(** [analyze()], given the field [github_url] of the form, if any.  A
    string is false when it is empty or [None]. *)
Definition analyze (form_github_url : option str) : outcome template :=
  let github_url := strip (default [] form_github_url) in
  if str_eqb github_url [] then
    Return (error_html (lit "Please enter a GitHub repository URL.")
                       (lit "validation"))
  else
    match extract_repo_info github_url with
    | (Some ((_ :: _) as owner), Some ((_ :: _) as repo)) =>
        fetched ← fetch_github_data unicode_lower b64decode_utf8 GITHUB_TOKEN w
                    owner repo;
        match fetched with
        | (_, Some ((_ :: _) as fetch_error)) =>
            Return (error_html fetch_error (lit "github"))
        | (None, _) => Raise AttributeError
        | (Some repo_data, _) =>
            generated ← generate_analysis repo_data owner repo;
            match generated with
            | (_, Some ((_ :: _) as gemini_error)) =>
                Return (error_html gemini_error (lit "gemini"))
            | (JString analysis_text, _) =>
                sections ← parse_analysis unicode_lower analysis_text;
                Return (results_html owner repo
                          (lit "https://github.com/" ++ owner ++ lit "/" ++ repo)
                          sections repo_data)
            | (_, _) => Raise AttributeError
            end
        end
    | (_, _) =>
        Return (error_html
                  (lit "Invalid GitHub URL format. Please use a URL like: https://github.com/username/repository")
                  (lit "validation"))
    end.

End Generation.

(** The field of the form names a repository: [extract_repo_info] finds an
    owner and a repository name that is not empty. *)
Definition names (form_github_url : option str) (owner repo : str) : Prop :=
  extract_repo_info (default [] form_github_url) = (Some owner, Some repo) /\
  repo <> [].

Directions for this task. Each line containing "empty" belongs in the answer; pick these out of the material and copy them.

Solution.
    string is false when it is empty or [None]. *)
    owner and a repository name that is not empty. *)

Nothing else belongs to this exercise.